Господи, тогда еще была жива Зина…
К тому времени она уже представляла собой полупрозрачную фиолетовую тень, при хорошем освещении сквозь нее можно было рассматривать этюды Юрия Ивановича, но она не всегда была полупрозрачной тенью с мышиным голоском — лучшие барды страны посвящали ей свои песни в домбайских снегах, на закарпатских реках, на тяньшаньских склонах… Помните — лыжи у печки стоят, гаснет закат за горой, вот и кончается март, скоро нам ехать домой… Помните? Ей посвящено, Зине. Она сама об этом говорила.
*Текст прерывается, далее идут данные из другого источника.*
(** Half a GiB available on one side, 4 GiB and 10 GiB of disk on the other. *)
Lemma check_resources_failure_is_caught_witness :
  (HardwareManager.check_resources starved = Raise RuntimeError /\
   pending_tiles nearest starved (solid 256 256 white) (128, 128)
     = Raise RuntimeError /\
   tiled_resize nearest starved (solid 256 256 white) (128, 128)
     = Raise RuntimeError /\
   safe_resize nearest starved (solid 256 256 white) (128, 128)
     = resize nearest (solid 256 256 white) (128, 128) /\
   exists out,
     safe_resize nearest starved (solid 256 256 white) (128, 128) = Ok out /\
     size out = (128, 128) /\ closed out = false) /\
  HardwareManager.check_resources calm = Ok tt.
Proof.
  split.
  - destruct (proj1 (check_resources_failure_is_caught nearest starved
                       (solid 256 256 white) (128, 128)))
      as (E1 & E2 & E3 & E4 & Hok);
      [left; vm_compute; discriminate|].
    split; [exact E1|]; split; [exact E2|]; split; [exact E3|];
      split; [exact E4|].
    apply Hok; [split; [reflexivity | split; simpl; lia] | simpl; lia
               | simpl; lia].
  - apply (check_resources_failure_is_caught nearest calm
             (solid 256 256 white) (128, 128)).
    split; vm_compute; reflexivity.
Defined.

(** A 5000x3000 image with 4 GiB available: chunks of 768, 7 x 4 tiles. *)
Lemma tile_plan_partitions_image_witness :
  chunk_size (4 * GiB) 5000 3000 = Ok 768 /\
  length (tiles 5000 3000 768) = 28%nat /\
  256 <= 768 <= 2048 /\
  ForallOrdPairs row_major (tiles 5000 3000 768) /\
  ForallOrdPairs disjoint (tiles 5000 3000 768) /\
  (forall x y,
     (exists t, In t (tiles 5000 3000 768) /\ in_box t x y = true) <->
     (0 <= x < 5000 /\ 0 <= y < 3000)) /\
  (5000 <= 768 -> 3000 <= 768 -> tiles 5000 3000 768 = [(0, 0, 5000, 3000)]).
Proof.
  split; [vm_compute; reflexivity|].
  split; [reflexivity|].
  apply (tile_plan_partitions_image (4 * GiB) 5000 3000 768);
    [lia | lia | vm_compute; reflexivity].
Defined.

(** The resource check fails on a 256x256 image asked for at 128x128. *)
Lemma tiling_error_falls_back_to_whole_resize_witness :
  tiled_resize nearest starved (solid 256 256 white) (128, 128)
    = Raise RuntimeError /\
  safe_resize nearest starved (solid 256 256 white) (128, 128)
    = resize nearest (solid 256 256 white) (128, 128) /\
  (exists out,
     safe_resize nearest starved (solid 256 256 white) (128, 128) = Ok out /\
     size out = (128, 128)) /\
  safe_resize nearest starved (solid 128 1 white) (128, 0) = Raise ValueError.
Proof.
  split; [reflexivity|].
  destruct (tiling_error_falls_back_to_whole_resize nearest starved
              (solid 256 256 white) (128, 128) RuntimeError eq_refl)
    as (E & Hok & _).
  split; [exact E|]; split.
  - apply Hok; [split; [reflexivity | split; simpl; lia] | simpl; lia
               | simpl; lia].
  - apply (tiling_error_falls_back_to_whole_resize nearest starved
             (solid 128 1 white) (128, 0) RuntimeError eq_refl);
      [discriminate | right; simpl; lia].
Defined.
Видимо, не всем дано выдержать туристический образ жизни и бардовские восторги, не всем. Не выдержала и Зина. Но ни единого раза мы не попрекнули ее слабинкой, и она это ценила.
А помните суровую, хотя и глуповатую борьбу с алкогольными поползновениями в народе? Не понимали наши заботливые вожди, что бороться с пьянством — это все равно что бороться с тигром, оказавшись у него в клетке… Так вот, за окнами борьба, а мы, человек семь-восемь, сидим вокруг стола у Юрия Ивановича и пьем чай. Однако, несмотря на взаимную нашу любовь, безысходность чувствовалась в этом бесконечном чаепитии. Да что там безысходность — обреченность явственно проступала на наших молодых тогда еще лицах.
И вдруг в наступившую на секунду тишину протискивается почти неслышный мышиный писк — это Зина произнесла два словечка…
— Могу сходить…
Господи! Куда девается безысходность, где исчезает обреченность! Шуршание мелких наших купюр затихало, когда они оказывались в трепетном кулачке Зины. Она поднималась и выскальзывала в дверь. Да что там в дверь — в ночь, в темноту кромешную! Выскальзывала и бесстрашно растворялась в зимнем снегопаде, в осенней листве, в летней грозе!
Проходило минут десять, не больше, дверь открывалась, и на пороге возникала Зина, а в кулачке ее зажато горлышко бутылки емкостью ноль пять. А сколько в эти минуты было в ней грации, сколько достоинства и женского обаяния! И мы начинали верить — пели ей лучшие барды страны свои костровые романсы, пели, блин! Пусть бы попробовали не спеть!